Também foram debatidas iniciativas conjuntas que podem contribuir para reverter as consequências desta e de outras pandemias, pois é certo que esta é uma espécie de ensaio para as outras que virão. Entre estas, a mais nova é a proposta para alcançar um tratado multilateral sobre preparação para crises sanitárias. Foram muitos os que valorizaram a importância do conceito Uma Saúde, que reúne em um feixe a saúde humana, animal e vegetal, as formas de vida que compõem a mãe Terra. Alguns propuseram a cooperação vacinal, estimulados pelo desequilíbrio obsceno no acesso ao principal instrumento de interrupção em massa da cadeia de contágio e, sonhadores, avançaram a hipótese de vacinação econômica extensiva para contribuir nos esforços de recuperação e retomada na pós-pandemia.
Para ter uma impressão mais precisa sobre os resultados desta 27ª Cúpula Ibero-americana é preciso voltar atrás e fixar a atenção no próprio tema que inspirou os debates: “Inovação para o desenvolvimento sustentável – Objetivo 2030: Ibero-américa frente ao desafio do coronavírus”. Inovação, Agenda 2030 e Covid-19, portanto, atravessaram o ideário das mentes dos líderes, conscientes de que a pandemia registrou significativos retrocessos na execução dos ODS e para revertê-los será preciso contar com os avanços da inovação. Há, nesse contexto, grande esperança na adoção do tratado sobre pandemias, que será, à semelhança do Regulamento Sanitário Internacional, um algoritmo para orientar o que deve ser feito em caso de crise, proteger os ODS e contribuir para a sua realização.

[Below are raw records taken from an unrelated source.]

(* ===== verification/StoreTree.v ===== *)
(** The item hierarchy as the store keeps it: every path is the parent's path
    extended with the item's own id, at most eight levels deep, inside one
    project; every row change of [Mutate] keeps it so. *)
From S2P Require Import Prelude Uuid Ltree Float Json Rank Db Events Mutate Demo.
Open Scope Z_scope.

Module StoreTree.
Import Ltree Db Events Mutate.

(** * The hierarchy view of an item row *)

Record tv := mkTv { tv_id : uuid; tv_path : string; tv_parent : option uuid; tv_project : uuid }.
Definition tview (i : Item) : tv := mkTv (i_id i) (i_path i) (i_parent i) (i_project i).
Definition tree (db : Db) : gmap uuid tv := tview <$> items db.

(** A row at [id] whose ancestors are [ids], root first. *)
Record node_ok (m : gmap uuid tv) (id : uuid) (t : tv) (ids : list uuid) : Prop := {
  node_id : tv_id t = id;
  node_path : tv_path t = path_of (ids ++ [id]);
  node_depth : (length ids < 8)%nat;
  node_parent : match tv_parent t with
    | None => ids = []
    | Some p => exists q, m !! p = Some q /\ ids <> [] /\ tv_path q = path_of ids /\ tv_project q = tv_project t
    end
}.

Definition tree_ok (m : gmap uuid tv) : Prop := forall id t, m !! id = Some t -> exists ids, node_ok m id t ids.

Lemma snoc_ne {A} (l : list A) x : l ++ [x] <> [].
Proof. by destruct l. Qed.
#[local] Hint Resolve snoc_ne : sierx.

Section tree.
Context (m : gmap uuid tv) (Hm : tree_ok m).

(** A path determines its last identifier. *)
Lemma path_key id t ids x :
  m !! id = Some t -> tv_path t = path_of (ids ++ [x]) -> x = id.
Proof using Hm.
  intros Ht Hp. destruct (Hm _ _ Ht) as [ids' Hn]. rewrite (node_path _ _ _ _ Hn) in Hp.
  apply path_of_inj in Hp; auto with sierx. by apply app_inj_tail in Hp as [_ ->].
Qed.
(** Every visited label that is an identifier ends in the output. *)
Lemma dirty_labels_complete ls acc l id :
  (forall l id, l ∈ acc.1 -> uuid_parse l = Some id -> id ∈ acc.2) ->
  l ∈ ls \/ l ∈ acc.1 -> uuid_parse l = Some id -> id ∈ (dirty_labels ls acc).2.
Proof.
  revert acc; induction ls as [|x ls IH]; intros [seen out] Hacc Hl Hid; simpl.
  - destruct Hl as [Hl|Hl]; [by apply elem_of_nil in Hl|by eapply Hacc].
  - destruct (mem_str x seen) eqn:Hx.
    + apply IH; [done| |done]. apply mem_str_spec in Hx. destruct Hl as [Hl|Hl]; [|by right].
      apply elem_of_cons in Hl as [->|Hl]; [by right|by left].
    + apply IH; [|rewrite elem_of_cons in Hl; simpl in *; rewrite elem_of_cons; tauto|done].
      simpl. intros l' id' Hl' Hid'. apply elem_of_cons in Hl' as [->|Hl'].
      * rewrite Hid'. apply elem_of_app. right. by constructor.
      * specialize (Hacc _ _ Hl' Hid'). simpl in Hacc. destruct (uuid_parse x); [|done].
        apply elem_of_app. by left.
Qed.

Lemma dirtyAncestors_complete paths p x :
  p ∈ paths -> uuid_string x ∈ ancestor_labels p -> x ∈ dirtyAncestors paths.
Proof.
  intros Hp Hx. rewrite dirtyAncestors_concat. eapply (dirty_labels_complete _ _ (uuid_string x)).
  - simpl. intros l id Hl. by apply elem_of_nil in Hl.
  - left. apply list_elem_of_In, in_concat. exists (ancestor_labels p).
    split; [apply in_map|]; by apply list_elem_of_In.
  - apply uuid_parse_string.
Qed.

(** On labels that are canonical identifiers the output has no duplicate and
    nothing else. *)
Lemma dirty_labels_sound ids seen :
  NoDup seen ->
  let r := dirty_labels (map uuid_string ids) (map uuid_string seen, rev seen) in
  exists seen', NoDup seen' /\ r = (map uuid_string seen', rev seen') /\
    forall x, x ∈ seen' <-> x ∈ seen \/ x ∈ ids.
Proof.
  revert seen; induction ids as [|x ids IH]; intros seen Hnd; simpl.
  - exists seen. split; [done|]. split; [done|]. intros x. rewrite elem_of_nil. tauto.
  - destruct (mem_str (uuid_string x) (map uuid_string seen)) eqn:Hx.
    + apply mem_str_spec in Hx. change (map uuid_string seen) with (uuid_string <$> seen) in Hx.
      apply list_elem_of_fmap in Hx as (x' & Heq & Hx). apply uuid_string_inj in Heq as ->.
      destruct (IH seen Hnd) as (seen' & Hn & Hr & Hin). exists seen'. split; [done|]. split; [done|].
      intros y. rewrite Hin, elem_of_cons. split; [tauto|]. intros [?|[->|?]]; auto.
    + rewrite uuid_parse_string.
      assert (Hnew : x ∉ seen).
      { intros Hin. assert (mem_str (uuid_string x) (map uuid_string seen) = true); [|congruence].
        apply mem_str_spec. change (map uuid_string seen) with (uuid_string <$> seen).
        apply list_elem_of_fmap. by exists x. }
      destruct (IH (x :: seen)) as (seen' & Hn & Hr & Hin); [by apply NoDup_cons|].
      exists seen'. split; [done|]. split; [done|]. intros y. rewrite Hin, !elem_of_cons. tauto.
Qed.
Lemma applyReparent_ranks r seq db :
  tree_ok (tree db) -> ranks_ok (items db) -> Z.of_nat (size (items db)) <= max_sequence ->
  no_rank_failure (applyReparent r seq db) /\
  forall paths db', applyReparent r seq db = Ok (paths, db') ->
    ranks_ok (items db') /\ size (items db') = size (items db).
Proof.
  intros Ht Hok Hsize. pose proof (tree_ok_keyed _ Ht) as Hk.
  assert (Hmv : forall id x npp rows db1, items db !! id = Some x ->
     ReparentSubtree id (rp_NewParentID r) npp (i_path x) seq db = Ok (rows, db1) ->
     keyed (items db1) /\ ranks_ok (items db1) /\ size (items db1) = size (items db) /\
     forall i, items db1 !! i_id x = Some i -> i_project i = i_project x).
  { intros id x npp rows db1 Hx Hr. apply ReparentSubtree_inv in Hr as (-> & _); [|done]. simpl.
    assert (Hview : forall i, i_rank (moved id (rp_NewParentID r) npp (i_path x) seq i) = i_rank i /\
                      i_project (moved id (rp_NewParentID r) npp (i_path x) seq i) = i_project i /\
                      i_id (moved id (rp_NewParentID r) npp (i_path x) seq i) = i_id i).
    { intros i. unfold moved. by destruct (contained _ _). }
    split; [|split; [|split]].
    - intros k i' Hi'. rewrite lookup_fmap in Hi'. apply fmap_Some in Hi' as (i & Hi & ->).
      destruct (Hview i) as (_ & _ & ->). by apply Hk.
    - apply ranks_ok_ext; [|done]. intros i. split; apply Hview.
    - apply map_size_fmap.
    - intros i' Hi'. rewrite (Hk _ _ Hx), lookup_fmap, Hx in Hi'. injection Hi' as <-. apply Hview. }
  unfold applyReparent. destruct (sql (GetItem (rp_ID r) db)) as [x|e] eqn:Ex; [|split; [intros e' [= <-]; by eapply sql_no_failure|done]].
  apply sql_inv in Ex. unfold GetItem in Ex. destruct (items db !! rp_ID r) as [x'|] eqn:Hx; [|done]. injection Ex as ->.
  destruct (match rp_NewParentID r with None => _ | Some _ => _ end) as [npp|e] eqn:Ep.
  2:{ split; [|done]. intros e' [= <-]. destruct (rp_NewParentID r) as [p|]; [|done].
      destruct (sql (GetItem p db)) as [q|e2] eqn:Eq; [|injection Ep as <-; by eapply sql_no_failure].
      destruct (_ || _); [injection Ep as <-; intros [Hf|[Hf|Hf]]; discriminate Hf|].
      destruct (isDescendantOrSelf _ _); [injection Ep as <-; intros [Hf|[Hf|Hf]]; discriminate Hf|done]. }
  destruct (subtree_height _ _); [|split; [intros e' [= <-] [Hf|[Hf|Hf]]; discriminate Hf|done]].
  destruct (_ <? _)%nat; [split; [intros e' [= <-] [Hf|[Hf|Hf]]; discriminate Hf|done]|].
  destruct (sql (ReparentSubtree _ _ _ _ _ _)) as [[rows db1]|e] eqn:Er; [|split; [intros e' [= <-]; by eapply sql_no_failure|done]].
  apply sql_inv in Er. destruct (Hmv _ _ _ _ _ Hx Er) as (Hk1 & Hok1 & Hs1 & Hp1).
  destruct (rp_SetRank r); [|split; [auto with sierx|intros paths db' [= _ <-]; done]].
  destruct (reparent_rank_ok x (rp_RankAfter r) db1 Hk1 Hok1 ltac:(lia) Hp1) as [Hnf Hres].
  destruct (reparent_rank 2 x (rp_RankAfter r) db1) as [db2|e] eqn:E2; [|split; [intros e' [= <-]; by apply Hnf|done]].
  split; [auto with sierx|]. intros paths db' [= _ <-]. split; [by apply Hres|].
  rewrite <- Hs1. eapply rank_change_size, reparent_rank_change; [exact Hk1|exact E2].
Qed.
(** A full record: the scanner cannot hold it and its line break. *)
Lemma full_record_unreadable s path keyPath checkpoint j a nonce r j' s' :
  distinct path keyPath checkpoint -> Load s path keyPath checkpoint = Ok j ->
  append_intent s j a nonce = Ok (r, j', s') -> size (next_line j a nonce) = record_limit ->
  is_ok (Load (writeHead s' j') path keyPath checkpoint) = false.
Proof.
  intros (D1 & D2 & D3) Hload Hap Hsz. destruct (Load (writeHead s' j') path keyPath checkpoint) as [j2|] eqn:E; [|done]. exfalso.
  destruct (load_inv _ _ _ _ _ _ Hload) as (key & hb & saved & d & st & _ & _ & _ & _ & _ & _ & Hd & _ & Hu & _ & _ & -> & _).
  apply append_intent_inv in Hap as (_ & _ & _ & -> & d0 & Hd0 & Hcap & ->). cbn [Path] in *.
  rewrite Hd in Hd0. injection Hd0 as <-.
  destruct (load_inv _ _ _ _ _ _ E) as (key2 & hb2 & saved2 & d2 & st2 & _ & _ & _ & _ & _ & _ & Hd2 & Hf2 & _).
  unfold writeHead in Hd2. cbn [Checkpoint next_journal] in Hd2. rewrite private_other, private_written in Hd2 by (done || (rewrite size_line; lia)).
  injection Hd2 as <-. rewrite lines_app, lines_line, foldM_app in Hf2 by (done || apply marshal_line).
  destruct (foldM _ (lines d) _) as [st1|] in Hf2; [|done]. cbn [foldM] in Hf2.
  destruct (load_line key2 saved2 st1 _) as [st3|] eqn:L in Hf2; [|done]. apply load_line_inv in L as [Hlt _]. lia.
Qed.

Em artigo recente no Foreign Affairs intitulado Por que mesmo os países bem preparados foram reprovados no teste da pandemia?1 recorda-se o mecanismo de avaliação externa conjunta (JEE, sigla em inglês) elaborado para medir o grau de preparação dos países ante uma eventual crise sanitária grave. O JEE tem a característica de um algoritmo, com 19 ramas na árvore de decisões. As 19 ramas são as competências em áreas técnicas cruciais, de que seriam exemplo a robustez dos sistemas laboratoriais e a força da capacidade técnica do pessoal de saúde. Os países fizeram o exercício proposto pelo exercício JEE após o brote epidêmico do Ebola. Segundo os autores daquele artigo, países que obtiveram excelente resultado naquele exercício, como os EUA e o Reino Unido, falharam na resposta à Covid-19. Como explicar tão pífia performance durante a pandemia? Segundo os autores, a explicação residiria na própria métrica utilizada. O JEE mede indicadores importantes para a resposta técnica de uma eventual pandemia, mas não o apoio político necessário para levar adiante as recomendações de natureza técnica e científica.
Nós – sobreviventes do maior desastre humanitário de que se tem notícia neste admirável mundo novo, que sabemos, ao escrever, que nesta quinta-feira, dia 22 de abril, já morreram de Covid-19 mais de 3 milhões de pessoas, muitos por incompetência criminal política-administrativa – sabemos o quanto é importante poder contar com políticas boas. Nós, os ainda sobreviventes, não compreendemos como fomos deixados à deriva por capitães de água-doce num mar de incertezas tão terríveis que empalideceriam ao próprio Adamastor, que tanto pavor causou ao ilustre Gama e aos seus valentes companheiros no Cabo das Tormentas. Sabemos todos que não é uma coisinha o que nos atrapalha. Os líderes da Cúpula foram unânimes em reafirmar que ninguém estará a salvo se todos não estiverem a salvo e que para tanto será crucial fortalecer a arquitetura multilateral e as boas políticas, tanto no plano interno quanto no externo, pois frente a problemas globais, como a pandemia da Covid-19, as respostas têm que ser coordenadas sob o signo da solidariedade.
A Cúpula adotou a Declaração de Andorra, o Compromisso, o Plano de Ação e 16 comunicados especiais. Entre estes últimos caberia destacar os seguintes: i) garantia ao direito à saúde por meio do acesso equitativo, transparente, oportuno e universal às vacinas na resposta a pandemias e outras emergências sanitárias; ii) pandemias; iii) acesso ao financiamento externo para a recuperação da pandemia da Covid-19; iv) desenvolvimento de iniciativas para a recuperação econômica pós-Covid-19: v) mudança climática e meio ambiente.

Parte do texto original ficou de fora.